L'accord franco-allemand sur un budget de la zone euro a provoqué mercredi de nouvelles tensions entre Angela Merkel et l'aile droite de sa coalition gouvernementale, avec laquelle elle est déjà en conflit sur les migrants.
L'Union chrétien-sociale (CSU), petit parti bavarois très conservateur qui mène la fronde contre la chancelière centriste pour la contraindre à durcir sa politique migratoire, a déclenché une nouvelle offensive.
Le projet de budget d'investissement de la zone euro, cher au président français Emmanuel Macron et auquel Angela Merkel a fini par donner un feu vert prudent mardi, s'apparente à un nouveau "budget caché" conçu au détriment des contribuables allemands et propre "à affaiblir l'euro", a tempêté un des dirigeants de ce parti, Marcus Söder.
Il a accusé Angela Merkel, restée longtemps sceptique à l'égard de la proposition française, d'avoir céder en échange du soutien de Paris pour trouver un compromis européen à la maîtrise des flux migratoires.
"Nous ne devons pas essayer d'obtenir des solutions (sur les migrants) en versant des subsides allemands", a dit M. Söder en Autriche, cité par les médias allemands.

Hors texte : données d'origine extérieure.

(** What [tasks_after] reads of an opening, names, and what may follow them of a turn. *)
Lemma read_after start ns turn :
  ns <> [] -> Forall (fun n => is_i64 n = true) ns ->
  (turn = None \/ start = STOPPED /\ exists t, turn = Some (TURN_BEGAN ++ t)) ->
  tasks_after start (start ++ named ns ++ match turn with Some t => IN_THE_TURN ++ t | None => [] end
                     ++ txt ". " ++ RESUME_WORDS) = Some ns.
Proof.
  intros Hne Hns Hturn. unfold tasks_after.
  rewrite strip_prefix_app. cbn [mbind option_bind].
  set (tail := txt ". " ++ RESUME_WORDS). rewrite (app_assoc (named ns)), strip_suffix_app.
  cbn [mbind option_bind]. rewrite names_hold_no_turn.
  destruct Hturn as [->|[-> [t ->]]].
  - simpl (fmap _ _). rewrite app_nil_r, read_names by done. cbn [mbind option_bind]. by rewrite decide_True.
  - rewrite split_once_here. cbn [fmap option_fmap option_map prod_map fst snd id].
    rewrite strip_prefix_app.
    rewrite bool_decide_eq_true_2 by done. rewrite bool_decide_eq_true_2 by by eexists. cbn [andb].
    rewrite app_nil_r, read_names by done. cbn [mbind option_bind]. rewrite decide_True; [done|].
    by rewrite <- !app_assoc.
Qed.

Lemma quit_is_not_stopped t : strip_prefix STOPPED (QUIT ++ t) = None.
Proof. done. Qed.
(* ===== verification/Deliveries.v ===== *)
(** * A message's way into a window: [cf-ledger/src/messages]

    The head of a window's queue that may go, its delivery begun, let go to the window, confirmed by
    the harness's record, tried again or taken back ([delivery.rs], [taken_back.rs]); what a read of
    it makes received ([receipt.rs]); and the human's own reading and passing on ([gate.rs]). *)
From S2P Require Import Prelude Utf8 Text JsValue Words TaskPlan Ledger.
#[local] Open Scope Z_scope.

(** ** What a read receives: [receipt.rs] *)

Module Via.
Inductive t := Inbox | Task.
End Via.

#[export] Instance via_eq_dec : EqDecision Via.t.
Proof. solve_decision. Defined.

Definition word (via : Via.t) : string := match via with Via.Inbox => "inbox" | Via.Task => "task" end.
Definition of_word (word : string) : option Via.t :=
  if decide (word = "inbox"%string) then Some Via.Inbox
  else if decide (word = "task"%string) then Some Via.Task else None.

Definition says_a_role (m : message) : bool := bool_decide (is_Some (m_role_text m)).

(** [Read::receives], of a message still queued; [Read::keeps], of one on its way. *)
Definition receives (via : Via.t) (m : message) : bool :=
  match via with
  | Via.Inbox => negb (is_kind Kind.Task m) && negb (says_a_role m)
  | Via.Task => is_kind Kind.Answer m
  end.
Definition keeps (via : Via.t) (m : message) : bool :=
  match via with
  | Via.Inbox => negb (is_kind Kind.Task m)
  | Via.Task => is_kind Kind.Answer m
  end.

(** A read made while the paste was on its way, and the conversation it was made in. *)
Record Kept := { kept_via : Via.t; kept_in : option Z }.

Definition KEPT : string := "readEarly".
Definition KEPT_IN : string := "readIn".

Definition as_i64 (v : json) : option Z :=
  match v with Number n => if is_i64 n then Some n else None | _ => None end.

Definition kept_read (m : message) : option Kept :=
  receipt ← m_receipt m;
  via ← (get KEPT receipt ≫= as_str) ≫= of_word;
  Some {| kept_via := via; kept_in := get KEPT_IN receipt ≫= as_i64 |}.
(* ===== verification/MessageRules.v ===== *)
(** * What the ledger's operations do to a message: the rules every operation keeps

    [evolves] says how the rows of the messages may change: each keeps what it was sent with, one
    received stays so but where it is taken back, one held for the human or withdrawn stays so but
    where the human passes it on, and only a delivery begun puts one on its way. Every operation of
    [Ledger], [Deliveries] and [Doors] is shown to keep to it; [MessageRuns] holds the theorems. *)
From S2P Require Import Prelude Utf8 Text JsValue Questions Words TaskPlan Ledger Deliveries Doors.
#[local] Open Scope Z_scope.

(** ** How a row may change *)

(** What an operation may do besides: begin a delivery of the message, pass it on for the human,
    receive messages, or take those of a kind back. *)
Record allowed := Allowed {
  begins_ : Z -> Prop; passes_on : Z -> Prop; receives_ : Prop; returns : Kind.t -> Prop
}.

Definition quiet : allowed := Allowed (fun _ => False) (fun _ => False) False (fun _ => False).
Definition receiving : allowed := Allowed (fun _ => False) (fun _ => False) True (fun _ => False).

Definition received (m : message) : Prop := m_state m = State.Delivered \/ m_state m = State.Read.

(** Received, withdrawn or failed: on no way any more. *)
Definition over (m : message) : Prop :=
  received m \/ m_state m = State.Cancelled \/ m_state m = State.Failed.

(** Held for the human, or withdrawn, and in nobody's paste. *)
Definition idle (m : message) : Prop :=
  m_carried_by m = None /\ (m_state m = State.Gated \/ m_state m = State.Cancelled).

(** A paste of the carrier began, as its project's log says. *)
Definition pasted (s : store) (c : Z) : Prop :=
  exists k, k ∈ messages s /\ m_id k = c /\ begun s (m_project k) c = true.
(** C18: whatever is done of its messages, a window has at most one of them on its way into it. *)
Theorem one_paste_at_a_time number_text to_lowercase l ts ps pr cs :
  one_on_its_way (runs number_text to_lowercase l (opened ts ps pr cs)).
Proof.
  apply runs_one_on_its_way; [by apply reached_ids; exists number_text, to_lowercase, [], ts, ps, pr, cs|].
  intros m m' Hm%not_elem_of_nil. done.
Qed.

(** ** The head of a queue *)

Lemma filter_map_same {X} (p : X -> bool) (f : X -> X) l :
  (forall x, x ∈ l -> f x = x \/ p x = false /\ p (f x) = false) ->
  filter (fun x => p x = true) (map f l) = filter (fun x => p x = true) l.
Proof.
  induction l as [|x l IH]; intros H; [done|]. cbn [map]. rewrite !filter_cons, IH by (intros y Hy; apply H; by right).
  destruct (H x) as [->|[E1 E2]]; [left|done|]. by rewrite E1, E2.
Qed.

(** A delivery of a row that waits on its own and nothing holds begins. *)
Lemma begin_at s m p :
  ids_ok s -> m ∈ messages s -> m_state m = State.Queued -> m_carried_by m = None -> m_claimed_at m = None ->
  participant_row s (m_recipient m) = inl p -> p_role p <> Human ->
  exists_message s (fun r => for_ (m_recipient m) r && in_state [State.Delivering] r) = false ->
  is_kind Kind.Task m && is_member p && has_task s (m_recipient m) active_states (m_task m) = false ->
  exists m' s', begin_delivery (m_id m) s = inl (m', carried s (m_id m), s') /\
    message_row s' (m_id m) = Some m' /\ participants s' = participants s /\
    m_state m' = State.Delivering /\ m_attempts m' = m_attempts m + 1 /\ m_recipient m' = m_recipient m.
Proof.
  intros Hok Hm Hq Hc Hcl Hp Hh Hb Hw. unfold begin_delivery, require_message, known_message.
  rewrite message_row_at by done. rewrite decide_True, Hp by done. rewrite decide_False by done.
  unfold on_its_own. rewrite Hc, Hcl, Hb, Hw. cbn [negb bool_decide orb].
  set (s' := log _ _ _). assert (message_row s' (m_id m) = Some (set_reason None (set_attempts (m_attempts m + 1)
    (set_state State.Delivering m)))) as Hrow.
  { unfold s'. change (message_row (log _ _ ?x) ?i) with (message_row x i). unfold update_one.
    rewrite message_row_update, message_row_at by done. simpl. by rewrite Z.eqb_refl. }
  rewrite Hrow. eexists _, s'. split; [|done]. do 3 f_equal. apply filter_map_same. intros r Hr.
  destruct (m_id r =? m_id m) eqn:E; [right|by left]. apply Z.eqb_eq in E. rewrite (id_inj s r m) by done.
  unfold rides_in. simpl. by rewrite Hc.
Qed.
Lemma receives_kind via m : receives via m = true -> m_kind m <> Kind.Task.
Proof. unfold receives. destruct via; intros E; where_; congruence. Qed.

Lemma safe_receive_one now recipient via acc id : safe acc.2 (receive_one now recipient via acc id).2.
Proof.
  destruct acc as [[n tasks] s]. unfold receive_one. simpl. destruct (message_row s id) as [m|] eqn:Em; [|done].
  destruct (negb _); [done|]. pose proof Em as [Hm Hid]%message_row_Some. subst id.
  destruct (_ && in_state [State.Delivered] m) eqn:Ed.
  { simpl. apply safe_read_role. unfold state_at. rewrite Em. simpl. where_. congruence. }
  destruct (in_state [State.Delivering] m) eqn:Eg.
  { simpl. destruct (keeps via m); [|done]. unfold keep_read. apply safe_update. intros C r Hr E. pose proof (carries_apart _ s r C Hr). where_. tidy_up. }
  destruct (negb _ || _) eqn:Eq; [done|]. simpl. apply orb_false_iff in Eq as [Eq Ev%negb_false_iff].
  apply receives_kind in Ev. where_. by apply safe_received_as.
Qed.

Lemma safe_receive_read now recipient which via s : safe s (receive_read now recipient which via s).2.
Proof.
  unfold receive_read. assert (forall acc, safe acc.2 (fold_left (receive_one now recipient via) which acc).2) as H.
  { induction which as [|id which IH]; intros acc; [done|]. simpl. etransitivity; [apply safe_receive_one|apply IH]. }
  specialize (H (0%nat, [], s)). destruct (fold_left _ _ _) as [[n tasks] s1]. simpl in *.
  etransitivity; [exact H|apply safe_reconcile_each].
Qed.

Furieux, le parti bavarois veut convoquer sur le sujet une grande réunion de la coalition gouvernementale, composée de la CDU, du parti démocrate-chrétien (CDU) d'Angela Merkel et des sociaux-démocrates.
- Relations glaciales -
Autre signe manifeste des relations glaciales entre la chancelière et la CSU: le ministre de l'Intérieur Horst Seehofer, président du parti bavarois, a écourté sa présence à une cérémonie mercredi à l'occasion de la journée allemande des réfugiés, à laquelle participe Angela Merkel.
L'opinion allemande a toujours été très réservée à l'égard du budget de la zone euro, craignant de devoir au final payer pour les Etats dont elle juge la politique trop laxiste, comme l'Italie ou l'Espagne.
Mais les Allemands ne sont pas seuls à s'inquiéter: huit pays du nord de l'Europe, dont les Pays-Bas, l'Irlande et les pays baltes, ont aussi exprimé leur réticence à l'idée française.
Pourtant, Angela Merkel l'a largement vidé de sa substance. Après avoir écarté le projet d'un ministre des Finances et d'un Parlement pour la zone euro, elle a fait savoir que le montant du budget -qui n'a pas été précisé mardi lors d'un sommet franco-allemand- se chiffrerait tout au plus à quelques dizaines de milliards quand le président français avaient évoqué des centaines de milliards.
Prévu pour 2021, il doit de surcroît recevoir l'aval des 17 autres pays de la zone euro, ce qui est loin d'être gagné.
Le nouveau front politique ouvert par son aile la plus à droite intervient à un moment où elle politiquement affaiblie après presque 13 ans de pouvoir, dans le sillage des législatives en septembre marquée par la percée de l'extrême droite.
- Ultimatum -
Horst Seehofer lui a donné deux semaines, soit jusqu'au sommet de l'UE des 28-29 juin, pour trouver une solution européenne au défi migratoire, faute de quoi il s'est dit prêt à "refouler immédiatement" les migrants arrivant aux frontières allemandes en provenance d'autres pays européens.
Une telle décision de sa part, sans l'aval de la chancelière, conduirait à son limogeage et à la chute du gouvernement actuel.
La CSU milite pour un net durcissement de la politique migratoire alors que se profilent des élections régionales en Bavière cet automne et que le parti est menacé sur ses terres par le parti d'extrême-droite AfD.
La chancelière prône de son côté une solution européenne et a reçu le soutien mardi du chef de l'Etat français dans ce domaine. Les deux dirigeants ont dit travailler à un accord entre plusieurs pays de l'espace Schengen visant à refouler tout demandeur d'asile vers l'Etat où il a été enregistré en premier. Ce que demande la CSU.
Toutefois, selon un sondage de l'institut de sondage Civey pour le quotidien Die Welt publié mercredi, près de 75% des Allemands pensent qu'elle n'arrivera pas à trouver dans le délai imparti la solution exigé par son ministre de l'Intérieur.